I assumed (but didn't test) that the items in the refuse sublist like cheese and food are for when those items rot. During bad management forts I've had roasts rot in the kitchen for lack of haulers to more it into a food stockpile.
Still relevant in Jan 2024 btw. I'm just now on the full graphics version (was waiting for the linux client), but I'm coming back to these to wrap my head around the workflows. 😂 The way you manage stockpiles has been so helpful for me.
This was exactly what I was looking for. After being away from the game for about a decade, my intuition about "corpses" versus "refuse" was exactly backward! I just couldn't wrap my head around it until I heard someone else explain it. Thanks!
in the case of clothing, I think you can designate what quality levels of clothing can be stored in a stockpile. If you have clothing that is all ratty and worn, you can designate it so that stuff won't be taken to your clothing stockpile. If your refuse pile has clothing enabled, however, the dwarves can take those worn out clothes there to be stored along with body parts.

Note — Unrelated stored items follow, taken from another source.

(** * Phi-4 multimodal language model (mlx_vlm/models/phi4mm/phi4mm.py)

    A shallow embedding of the configuration record, the attention block,
    the transformer stack with its LoRA adapters and the language-model
    head, followed by the properties of the specification that concern
    them.  Python exceptions are values of [exn]; a call that may raise
    returns a [result]. *)

From Stdlib Require Import ZArith Floats Lia Ascii.
From stdpp Require Import base option list gmap strings pretty.

Open Scope Z_scope.

(** ** Python exceptions and fallible calls *)

Inductive exn : Type :=
| ValueError (msg : string)
| AssertionError
| KeyError (key : string)
| TypeError (msg : string)
| ZeroDivisionError
| OverflowError
| AttributeError (name : string).

Inductive result (A : Type) : Type :=
| Ok (a : A)
| Raise (e : exn).
Arguments Ok {A} a.
Arguments Raise {A} e.

Definition bind {A B : Type} (r : result A) (k : A -> result B) : result B :=
  match r with
  | Ok a => k a
  | Raise e => Raise e
  end.

Notation "x <- r ;; k" := (bind r (fun x => k))
  (at level 100, r at next level, right associativity).

(** [if not b: raise e]. *)
Definition ensure (b : bool) (e : exn) : result unit :=
  if b then Ok tt else Raise e.

(** ** Values stored in the configuration dictionaries *)

Inductive pyval : Type :=
| PNone
| PStr (s : string)
| PInt (z : Z)
| PFloat (f : float)
| PList (l : list float).

(** [d[k]] on a Python dict: [KeyError] when the key is absent. *)
Definition getitem (d : gmap string pyval) (k : string) : result pyval :=
  match d !! k with
  | Some v => Ok v
  | None => Raise (KeyError k)
  end.

(** [k in d]. *)
Definition contains (d : gmap string pyval) (k : string) : bool :=
  bool_decide (is_Some (d !! k)).

(** [v in [s1, ..., sn]] for a list of string literals: only a [str]
    can be equal to one of them. *)
Definition str_in (v : pyval) (l : list string) : bool :=
  match v with
  | PStr s => bool_decide (s ∈ l)
  | _ => false
  end.

(** Truth value of an optional dict: [None] and the empty dict are false. *)
Definition truthy (o : option (gmap string pyval)) : bool :=
  match o with
  | Some d => negb (bool_decide (d = ∅))
  | None => false
  end.

(** ** ModelConfig *)

Record ModelConfig : Type := mkConfig {
  model_type : string;
  hidden_size : Z;
  num_hidden_layers : Z;
  intermediate_size : Z;
  num_attention_heads : Z;
  rms_norm_eps : float;
  vocab_size : Z;
  num_key_value_heads : option Z;
  rope_theta : float;
  rope_traditional : bool;
  rope_scaling : option (gmap string pyval);
  partial_rotary_factor : float;
  max_position_embeddings : Z;
  original_max_position_embeddings : Z;
  tie_word_embeddings : bool;
  embd_layer : option (gmap string pyval);
  image_size : option Z;
  patch_size : option Z;
  audio_processor : option (gmap string pyval);
  vision_lora : option (gmap string pyval);
  speech_lora : option (gmap string pyval)
}.

Definition set_num_key_value_heads (v : option Z) (c : ModelConfig) : ModelConfig :=
  mkConfig (model_type c) (hidden_size c) (num_hidden_layers c)
    (intermediate_size c) (num_attention_heads c) (rms_norm_eps c)
    (vocab_size c) v (rope_theta c) (rope_traditional c) (rope_scaling c)
    (partial_rotary_factor c) (max_position_embeddings c)
    (original_max_position_embeddings c) (tie_word_embeddings c)
    (embd_layer c) (image_size c) (patch_size c) (audio_processor c)
    (vision_lora c) (speech_lora c).

Definition set_rope_scaling (v : option (gmap string pyval)) (c : ModelConfig) : ModelConfig :=
  mkConfig (model_type c) (hidden_size c) (num_hidden_layers c)
    (intermediate_size c) (num_attention_heads c) (rms_norm_eps c)
    (vocab_size c) (num_key_value_heads c) (rope_theta c)
    (rope_traditional c) v
    (partial_rotary_factor c) (max_position_embeddings c)
    (original_max_position_embeddings c) (tie_word_embeddings c)
    (embd_layer c) (image_size c) (patch_size c) (audio_processor c)
    (vision_lora c) (speech_lora c).

(** A mask gives, for each query position, which key positions it may
    attend to ([false] stands for minus infinity). *)
Abbreviation Mask := (list (list bool)).

(** ** What the run and the libraries supply

    The interpreter and the array library are not part of the program:
    what they compute is the variables of this section. *)

Section Kernels.

(** [str(s)] for a set [s] of strings, as an f-string prints it: the
    elements between braces, in an order that changes with the hash seed
    of the run. *)
Variable set_repr : list string -> string.

(** The set [{"long_factor", "type"}] of line 48. *)
Definition required_keys : list string := ["long_factor"; "type"]%string.

Definition rope_warning : string :=
  "[WARNING] rope_scaling 'type' currently only supports 'linear', 'su', and 'longrope'; setting rope scaling to false."%string.

(** Lines 44-45: the key/value head count defaults to the query head
    count. *)
Definition resolve_kv_heads (c : ModelConfig) : ModelConfig :=
  match num_key_value_heads c with
  | None => set_num_key_value_heads (Some (num_attention_heads c)) c
  | Some _ => c
  end.

(** [ModelConfig.__post_init__]: the configuration after the hook and the
    lines it printed, or the exception it raised. *)
Definition post_init (c : ModelConfig) : result (ModelConfig * list string) :=
  let c := resolve_kv_heads c in
  if truthy (rope_scaling c) then
    match rope_scaling c with
    | Some d =>
        _ <- ensure (forallb (contains d) required_keys)
               (ValueError ("rope_scaling must contain keys " +:+ set_repr required_keys)) ;;
        ty <- getitem d "type" ;;
        if negb (str_in ty ["longrope"; "su"; "linear"]%string)
        then Ok (set_rope_scaling None c, [rope_warning])
        else Ok (c, [])
    | None => Ok (c, [])
    end
  else Ok (c, []).

(** ** Python numbers *)

(** [float(z)] for a Python int: the nearest double (ties to even), or
    [OverflowError] when it is out of range. *)
Definition float_of_int (z : Z) : result float :=
  match binary_normalize prec emax z 0 false with
  | S754_infinity _ => Raise OverflowError
  | sf => Ok (SF2Prim sf)
  end.

(** [int(f)]: truncation toward zero; [nan] and the infinities raise. *)
Definition int_of_float (f : float) : result Z :=
  match Prim2SF f with
  | S754_zero _ => Ok 0
  | S754_infinity _ => Raise OverflowError
  | S754_nan => Raise (ValueError "cannot convert float NaN to integer")
  | S754_finite s m e =>
      let a := if 0 <=? e then Z.pos m * 2 ^ e else Z.pos m / 2 ^ (- e) in
      Ok (if s then - a else a)
  end.

(** [z * f] with [z] an int and [f] a float. *)
Definition int_mul_float (z : Z) (f : float) : result float :=
  x <- float_of_int z ;; Ok (x * f)%float.

(** [a // b] on ints. *)
Definition floordiv (a b : Z) : result Z :=
  if b =? 0 then Raise ZeroDivisionError else Ok (a / b).

(** [1 / f] on floats. *)
Definition float_inv (f : float) : result float :=
  if (f =? 0)%float then Raise ZeroDivisionError else Ok (1 / f)%float.

(** ** Rotary position encoders

    The two encoders are library modules; the attention block only chooses
    between them and passes their constructor arguments. *)

Inductive RopeModule : Type :=
| SuScaledRotaryEmbedding
    (dims : Z) (base : float) (max_pos original_max_pos : Z)
    (short_factor long_factor : pyval)
| RoPE (dims : Z) (traditional : bool) (base : float) (scale : float).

This actually cleared it up for me. I do check the wiki regularly, but it's so much stuff that some of it falls through the cracks. But I really do need more info on food and seed stockpiling. I'm doing something wrong and I can't figure out what. Virtually all my seeds go poof within the first season. I think it's because some of them go into barrels that feed the kitchen, but since they're forbidden for cooking and the stockpiles they're in are set to only give to the kitchen, they never go back to the farm. Even after I set the pile to also give to the farm collector stockpiles. Even dumping and reclaiming the barrels just makes them go back to the kitchen stockpile. Actually, now that I write this, I'm gonna try to delete the "give to kitchen" setting and see if the farmers start going in and reclaiming the seeds.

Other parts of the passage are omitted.